We evaluated how ACR information from the acute phase of transplant care relates to the risk for adverse clinical outcomes from the time of discharge from our transplant center to 1 year post transplant. In univariable analysis, overt proteinuria at day 100 was strongly associated with increased risk of non-relapse mortality (HR=12.8; 95% CI 2.7–60.6) and overall mortality (HR=7.7; 95%CI 2.4–24.7) (Table 5). In multivariable analyses, subjects with overt proteinuria at day 100 were at an almost 7-fold increased risk of non-relapse mortality (HR=6.8; 95%CI 1.1–41.5) through 1 year post-HCT after adjustment for acute GVHD grade, bacteremia before day 100 and chronic GVHD. The elevation in overall mortality risk with over proteinuria at day 100 was less pronounced (HR=2.4; 95%CI 0.6–0.7) after adjustment for the same set of factors. Subjects with day 100 ACR between 30 and 300 mg/g creatinine, did not exhibit increased risk for non-relapse or overall mortality (Figures 1 and 2). Among surviving patients, 17% (5/29) of those with day 100 ACR <30, had CKD at 1 year compared to 48% (21/44) of patients with an ACR ≥ 30 who had CKD at 1 year post-transplant (p<0.01).
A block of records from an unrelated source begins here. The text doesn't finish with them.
(* ===== verification/Tables.v ===== *)
(** * Descriptor tables (source/segmentation.c, source/interrupts.c)

    The global descriptor table, the task state segment and the interrupt
    descriptor table as the kernel sets them up, the keyboard maps and the
    exception names.  The addresses of the tables, of the interrupt stack and
    of the handlers (symbols of the linker and of start.s) are arguments. *)

From Stdlib Require Import Ascii.
From S2P Require Import Prelude Constants Libc Screen.

(** ** segmentation.c *)

Definition OPSIZE_32BIT : Z := 1.
Definition GRANULARITY_4KB : Z := 1.
Definition DESC_SYSTEM : Z := 0.
Definition DESC_CODEDATA : Z := 1.
Definition SEG_READ_WRITE : Z := 2.
Definition SEG_EXECUTE_READ : Z := 10.
Definition SEG_TSS : Z := 9.
Definition NUM_SEGMENTS : Z := 6.

(** [gdt_entry]; the stores truncate to the widths of the bit fields. *)
Record gdt_entry := mkGdt {
  limit_low : Z; base_low : Z; base_middle : Z;
  seg_type : Z; desc_type : Z; dpl : Z; present : Z;
  limit_high : Z; avl : Z; op64 : Z; opsize : Z; granularity : Z;
  base_high : Z
}.
Definition gdt_zero : gdt_entry := mkGdt 0 0 0 0 0 0 0 0 0 0 0 0 0.

(** The tables: [gdt], [gp], the words of [tss], [idt] and [idtp]; the two
    pointers are pairs of limit and base. *)
Record tables := mkTables {
  gdt : list gdt_entry;
  gp : Z * Z;
  tss : list Z;
  idt : list (Z * Z * Z * Z * Z);    (* base_lo, sel, always0, flags, base_hi *)
  idtp : Z * Z
}.

Definition gdt_value (num base limit dpl desc_type seg_type : Z) : gdt_entry :=
  {| base_low := u16 (Z.land base 0xFFFF);
     base_middle := u8 (Z.land (Z.shiftr base 16) 0xFF);
     base_high := u8 (Z.land (Z.shiftr base 24) 0xFF);
     limit_low := u16 (Z.land limit 0xFFFF);
     limit_high := (Z.land (Z.shiftr limit 16) 0x0F) mod 2 ^ 4;
     present := if num =? 0 then 0 else 1;
     dpl := dpl mod 2 ^ 2;
     desc_type := desc_type mod 2 ^ 1;
     seg_type := seg_type mod 2 ^ 4;
     granularity := if num =? 0 then 0 else GRANULARITY_4KB;
     opsize := if num =? 0 then 0 else OPSIZE_32BIT;
     op64 := 0;
     avl := 0 |}.

Definition set_gdt_entry (num : Z) (e : gdt_entry) : M tables unit :=
  t <- get;
  _ <- of_opt (zlookup (gdt t) num) "gdt[]";
  put (mkTables (zinsert num e (gdt t)) (gp t) (tss t) (idt t) (idtp t)).
Definition gdt_set_gate (num base limit dpl desc_type seg_type : Z) : M tables unit :=
  set_gdt_entry num (gdt_value num base limit dpl desc_type seg_type).

(** The size of the task state segment, and the word numbers of its fields. *)
Definition SIZEOF_TSS : Z := 104.
Definition TSS_ESP0 : Z := 1.
Definition TSS_SS0 : Z := 2.
Definition TSS_ES : Z := 18.
Definition TSS_CS : Z := 19.
Definition TSS_SS : Z := 20.
Definition TSS_DS : Z := 21.
Definition TSS_FS : Z := 22.
Definition TSS_GS : Z := 23.

Definition set_tss_word (i v : Z) : M tables unit :=
  t <- get;
  _ <- of_opt (zlookup (tss t) i) "tss";
  put (mkTables (gdt t) (gp t) (zinsert i v (tss t)) (idt t) (idtp t)).
(** A 16-bit field: the low half of its word. *)
Definition set_tss_half (i v : Z) : M tables unit :=
  t <- get;
  w <- of_opt (zlookup (tss t) i) "tss";
  set_tss_word i (Z.lor (Z.shiftl (Z.shiftr w 16) 16) (u16 v)).

Definition setup_segmentation (gdt_address tss_address ih_stack : Z) : M tables unit :=
  modify (fun t => mkTables (gdt t) (u16 (8 * NUM_SEGMENTS - 1), gdt_address) (tss t) (idt t) (idtp t));;
  gdt_set_gate 0 0 0 0 0 0;;
  gdt_set_gate 1 0 0xFFFFFFFF RING_0 DESC_CODEDATA SEG_EXECUTE_READ;;
  gdt_set_gate 2 0 0xFFFFFFFF RING_0 DESC_CODEDATA SEG_READ_WRITE;;
  gdt_set_gate 3 0 0xFFFFFFFF RING_3 DESC_CODEDATA SEG_EXECUTE_READ;;
  gdt_set_gate 4 0 0xFFFFFFFF RING_3 DESC_CODEDATA SEG_READ_WRITE;;
  gdt_set_gate 5 tss_address (u32 (tss_address + SIZEOF_TSS - 1)) RING_3 DESC_SYSTEM SEG_TSS;;
  t <- get;
  e <- of_opt (zlookup (gdt t) 5) "gdt[]";
  set_gdt_entry 5
    {| limit_low := limit_low e; base_low := base_low e; base_middle := base_middle e;
       seg_type := seg_type e; desc_type := desc_type e; dpl := dpl e; present := present e;
       limit_high := limit_high e; avl := avl e; op64 := op64 e; opsize := 0; granularity := 0;
       base_high := base_high e |};;
  for_ (Z.to_nat (SIZEOF_TSS / 4)) 0 (fun i => set_tss_word i 0);;
  set_tss_half TSS_SS0 KERNEL_DATA_SEGMENT;;
  set_tss_word TSS_ESP0 ih_stack;;
  set_tss_half TSS_CS (Z.lor KERNEL_CODE_SEGMENT RING_3);;
  set_tss_half TSS_SS (Z.lor KERNEL_DATA_SEGMENT RING_3);;
  set_tss_half TSS_DS (Z.lor KERNEL_DATA_SEGMENT RING_3);;
  set_tss_half TSS_ES (Z.lor KERNEL_DATA_SEGMENT RING_3);;
  set_tss_half TSS_FS (Z.lor KERNEL_DATA_SEGMENT RING_3);;
  set_tss_half TSS_GS (Z.lor KERNEL_DATA_SEGMENT RING_3).

(** ** interrupts.c: the interrupt descriptor table *)

Definition set_idt_entry (num : Z) (e : Z * Z * Z * Z * Z) : M tables unit :=
  t <- get;
  _ <- of_opt (zlookup (idt t) num) "idt[]";
  put (mkTables (gdt t) (gp t) (tss t) (zinsert num e (idt t)) (idtp t)).

Definition idt_set_gate (num base sel flags : Z) : M tables unit :=
  set_idt_entry (u8 num)
    (u16 (Z.land base 0xFFFF), u16 sel, 0, u8 flags, u16 (Z.land (Z.shiftr base 16) 0xFFFF)).

(** The part of [setup_interrupts] that fills the table; the byte loop that
    clears it writes zero entries. *)
Definition setup_idt (idt_address : Z) (interrupt_handlers : list Z) : M tables unit :=
  modify (fun t => mkTables (gdt t) (gp t) (tss t) (idt t) (u16 (8 * 256 - 1), idt_address));;
  for_ 256 0 (fun i => set_idt_entry i (0, 0, 0, 0, 0));;
  for_ 48 0 (fun i =>
    h <- of_opt (zlookup interrupt_handlers i) "interrupt_handlers[]";
    idt_set_gate i h 0x08 0x8E);;
  h <- of_opt (zlookup interrupt_handlers 48) "interrupt_handlers[]";
  idt_set_gate 48 h 0x08 0xEE.

(** The part that programs the two interrupt controllers. *)
Definition setup_pic : M screen unit :=
  outb 0x20 0x11;; outb 0xA0 0x11;; outb 0x21 0x20;; outb 0xA1 0x28;;
  outb 0x21 0x04;; outb 0xA1 0x02;; outb 0x21 0x01;; outb 0xA1 0x01;;
  outb 0x21 0x0;; outb 0xA1 0x0.

(** ... and the timer, 50 ticks a second. *)
Definition setup_timer : M screen unit :=
  let div := 1193180 / TICKS_PER_SECOND in
  outb 0x43 0x36;; outb 0x40 (Z.land div 0xFF);; outb 0x40 (Z.shiftr div 8).

(** ** Keyboard maps and exception names *)

Definition pad128 (l : list Z) : list Z := l ++ replicate (128 - length l) 0.

Definition kbdmap : list Z := pad128 (
  [0; 27] ++ bytes "1234567890-=" ++ [8; 9] ++ bytes "qwertyuiop[]" ++ [10; 0] ++
  bytes "asdfghjkl;'`" ++ [0] ++ bytes "\zxcvbnm,./" ++ [0] ++ bytes "*" ++ [0] ++ bytes " ").

Definition DQUOTE : Z := 34.
Definition kbdmap_shift : list Z := pad128 (
  [0; 27] ++ bytes "!@#$%^&*()_+" ++ [8; 9] ++ bytes "QWERTYUIOP{}" ++ [10; 0] ++
  bytes "ASDFGHJKL:" ++ [DQUOTE] ++ bytes "~" ++ [0] ++ bytes "|ZXCVBNM<>?" ++ [0] ++ bytes "*" ++ [0] ++ bytes " ").

Definition exception_messages : list string :=
  [ "Division By Zero"; "Debug"; "Non Maskable Interrupt"; "Breakpoint";
    "Into Detected Overflow"; "Out of Bounds"; "Invalid Opcode"; "No Coprocessor";
    "Double Fault"; "Coprocessor Segment Overrun"; "Bad TSS"; "Segment Not Present";
    "Stack Fault"; "General Protection Fault"; "Page Fault"; "Unknown Interrupt";
    "Coprocessor Fault"; "Alignment Check"; "Machine Check"; "Reserved";
    "Reserved"; "Reserved"; "Reserved"; "Reserved"; "Reserved"; "Reserved";
    "Reserved"; "Reserved"; "Reserved"; "Reserved"; "Reserved"; "Reserved" ]%string.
An ACR ≥30 mg/g creatinine at day 100 was associated with a four-fold increased risk of CKD (OR= 4.0; 95%CI 1.1–14.6) at 1 year post-transplant after adjusting for chronic GVHD, hypertension, diabetes and age.

Table 5.

Cox regression analysis of nonrelapse mortality from d100 through 1year posttransplant: relative risk and 95% confidenc intervals

Day 100 ACR^* Category	Relative risk (95% CI) (unadjusted)	Relative risk (95% CI) (adjusted)⁺
d100 ACR below 30	n/a (baseline category)
d100 ACR between 30–300	1.7 (0.3, 9.3)	1.4 (0.2, 7.9)
d100 ACR above 300	12.8 (2.7, 60.6)	6.8 (1.1, 41.5)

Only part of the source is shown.